Di antara sikap-sikap yang diajarkan Allah l dan Rasul-Nya n terhadap orang-orang kafir adalah sebagai berikut:
1. Tidak menyerupai mereka dalam semua perkara, terlebih dalam masalah aqidah dan ibadah. Rasulullah n telah memperingatkan masalah ini dalam sebuah sabda beliau:
“Barangsiapa yang menyerupai suatu kaum, niscaya dia termasuk dari mereka.” (HR. Al-Imam Ahmad dari sahabat Ibnu ‘Umar c)
2. Larangan menyerupai mereka dalam seluruh perkara, seperti menyerupai mereka dalam pakaian khas mereka, adat/kebiasaan, ibadah, dan akhlak. Seperti mencukur jenggot, memanjangkan kumis, berbicara dengan bahasa mereka tanpa ada keperluan/hajat, cara berpakaian, makan, minum dan sebagainya.
3. Tidak bertempat tinggal di negeri mereka atau pergi ke negeri mereka.

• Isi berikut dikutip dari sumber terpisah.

(** ** The further properties on the sample machine *)

(** Well-formed and ill-formed UTF-8: plain text, a two-byte and a
    three-byte character; a stray byte, an overlong form, a surrogate, a
    code point past the last one, a character cut short. *)
Example utf8_examples :
  utf8 "input" = true /\
  utf8 (String "195" (String "169" "")) = true /\
  utf8 (String "226" (String "130" (String "172" ""))) = true /\
  utf8 (String "255" "") = false /\
  utf8 (String "192" (String "128" "")) = false /\
  utf8 (String "237" (String "160" (String "128" ""))) = false /\
  utf8 (String "244" (String "144" (String "128" (String "128" "")))) = false /\
  utf8 (String "226" (String "130" "")) = false.
Proof. repeat split; vm_compute; reflexivity. Qed.

(** X1 on the image input of [model.onnx] and that of [retrained.onnx],
    which differ in element type, denotation and doc string. *)
Lemma record_determines_name_and_shape_witness :
  utf8 (name image_input) = true /\
  utf8 (name (hd image_input (input (graph retrained_model)))) = true /\
  record_of image_input =
    record_of (hd image_input (input (graph retrained_model))) /\
  (name image_input = name (hd image_input (input (graph retrained_model))) /\
   map dim_value (dim (shape (tensor_type (type image_input)))) =
   map dim_value
     (dim (shape (tensor_type
        (type (hd image_input (input (graph retrained_model)))))))).
Proof.
  exact (conj eq_refl (conj eq_refl (conj eq_refl
           (record_determines_name_and_shape image_input
              (hd image_input (input (graph retrained_model)))
              eq_refl eq_refl eq_refl)))).
Defined.

(** X2 on [model.onnx] and [retrained.onnx]. *)
Lemma output_determines_inputs_witness :
  sample_loads ["model.onnx"] sample_disk image_model /\
  sample_loads ["retrained.onnx"] sample_disk retrained_model /\
  forallb (fun vi => utf8 (name vi) && no_newline (name vi))
    (input (graph image_model)) = true /\
  forallb (fun vi => utf8 (name vi) && no_newline (name vi))
    (input (graph retrained_model)) = true /\
  stdout (snd (sample_run ["model.onnx"] sample_disk [])) =
    stdout (snd (sample_run ["retrained.onnx"] sample_disk [])) /\
  input_view image_model = input_view retrained_model.
Proof.
  assert (H1 : sample_loads ["model.onnx"] sample_disk image_model)
    by (apply loads_one_path; reflexivity).
  assert (H2 : sample_loads ["retrained.onnx"] sample_disk retrained_model)
    by (apply loads_one_path; reflexivity).
  assert (H3 : stdout (snd (sample_run ["model.onnx"] sample_disk [])) =
               stdout (snd (sample_run ["retrained.onnx"] sample_disk [])))
    by (vm_compute; reflexivity).
  exact (conj H1 (conj H2 (conj eq_refl (conj eq_refl (conj H3
           (output_determines_inputs sample_prog sample_decoder
              sample_traceback sample_optionals
              sample_serializer sample_external sample_attach
              ["model.onnx"] ["retrained.onnx"] sample_disk sample_disk
              [] [] image_model retrained_model
              H1 H2 eq_refl eq_refl H3)))))).
Defined.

Allah l telah mengancam orang-orang yang tidak mau meninggalkan negeri orang-orang kafir padahal mereka sanggup untuk melakukan hal itu dalam firman-Nya:
“Sesungguhnya orang-orang yang diwafatkan malaikat dalam keadaan menganiaya diri sendiri, (kepada mereka) malaikat bertanya: ‘Dalam keadaan bagaimana kamu ini?’ Mereka menjawab: ‘Adalah kami orang-orang yang tertindas di negeri (Makkah)’ Para malaikat berkata: ‘Bukankah bumi Allah itu luas, sehingga kamu dapat berhijrah di bumi itu?’ Orang-orang itu tempatnya neraka Jahannam, dan Jahannam itu seburuk-buruk tempat kembali kecuali mereka yang tertindas baik laki-laki atau wanita ataupun anak-anak yang tidak mampu berdaya upaya dan tidak mengetahui jalan (untuk hijrah).” (An-Nisa`: 97-98)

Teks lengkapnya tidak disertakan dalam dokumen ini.